Zum Arzt müssen: Ein Flüchtling aus einem afrikanischen Land berichtet, dass es schwierig sei, einen Arzttermin zu ergattern. „Wir müssen Stunden und Tage darauf warten, dass die zuständige Person in der Heimleitung den zuständigen Arzt kontaktiert. Vor dem Büro der Heimleitung steht täglich eine lange Schlange.“ Er zeigt auf einen Gefährten, der an Blutproblemen und einer überfetteten Leber leidet und keinen Arzttermin bekommt. Einer aus dem Nahen Osten kommt dazu und erzählt, dass er mal trotz großer Schmerzen einen Arzttermin nicht wahrnehmen konnte, weil sich kein Übersetzer fand. Sprachbarrieren sind oft ein Hindernis bei der ärztlichen Versorgung der Flüchtlinge. Manche Ärzte sprechen kein Englisch, und Dolmetscher sind oft nicht genug da.
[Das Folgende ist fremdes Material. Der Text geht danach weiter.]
(** * The BSON [Binary] type of lib/tbinary.js, embedded in Rocq

    The source is a JavaScript constructor [Binary] with the methods
    [put], [write], [read], [value], [length] and [toJSON] on its
    prototype.  An instance has three fields: [sub_type], [buffer] and
    [position].

    Conventions of the embedding.
    - JavaScript numbers are modelled by [Z]: only integer numbers are
      covered (no NaN, no fractions, no infinities), of a magnitude at
      which JavaScript computes and prints them exactly.
    - A JavaScript string is the list of its UTF-16 code units.
    - The backing store is a Node [Buffer], a [Uint8Array], a plain
      [Array] (whose slots may be holes) or [null]; the source tells
      them apart with [Buffer.isBuffer] and by the way element
      assignment behaves.
    - A method that mutates the instance is a function in a small
      state-and-exception monad: it returns the outcome (a value or the
      exception thrown) together with the instance as the call left it.
    - [Buffer] comes from the package safe-buffer, which hands out Node's
      own [Buffer]; its operations are modelled after Node's
      documentation, each next to the place where the source calls it.
    - Not modelled: the sharing of memory between an instance and the
      sequence it was made from or the Buffer slices it returns. *)

From Stdlib Require Import ZArith List String Ascii Bool Lia DecimalString.
From stdpp Require Import base numbers list.

Local Open Scope Z_scope.

(** ** JavaScript values that reach the methods *)

(** UTF-16 code units. *)
Definition jsstring := list Z.

(** An ASCII literal as a JavaScript string. *)
Definition lit (s : string) : jsstring :=
  (fun a => Z.of_N (N_of_ascii a)) <$> list_ascii_of_string s.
Zur Last fallen? Ein Flüchtling aus der Gemeinschaft der Ahmadiyya, der 2012 ankam, erzählt, dass er eineinhalb Jahre auf seine Arbeitserlaubnis wartete. Damals hätten sie 40 Euro im Monat bekommen, dazu Lebensmittel, das sei ausreichend gewesen. „Heute bekommen die Flüchtlinge viel mehr Unterstützung und Hilfe dabei, Deutsch zu lernen.“ Er arbeitet in einer Fabrik und zeigt seine vernarbten Hände. Sie seien hier, um zu arbeiten, und wollten dem Land und der Bevölkerung nicht zur Last fallen. „Respekt drückt sich in Arbeit aus“, sagt er und lobt die Regierung dafür, wie sie die Flüchtlingskrise meistert. „Sie gehen über ihre Fähigkeiten hinaus und die Generationen von Einwanderern werden es ihnen niemals zurückzahlen können.“
Wie weiter? Viele kommen nach zwei Jahren in nahe Orte wie Sigmaringendorf oder Bad Saulgau. Ein Flüchtling aus dem Kosovo, dessen Familie vor zwei Jahren kam, sagt: „Wir werden in naher Zukunft abgeschoben.“ Sie wollten aber nicht zurück.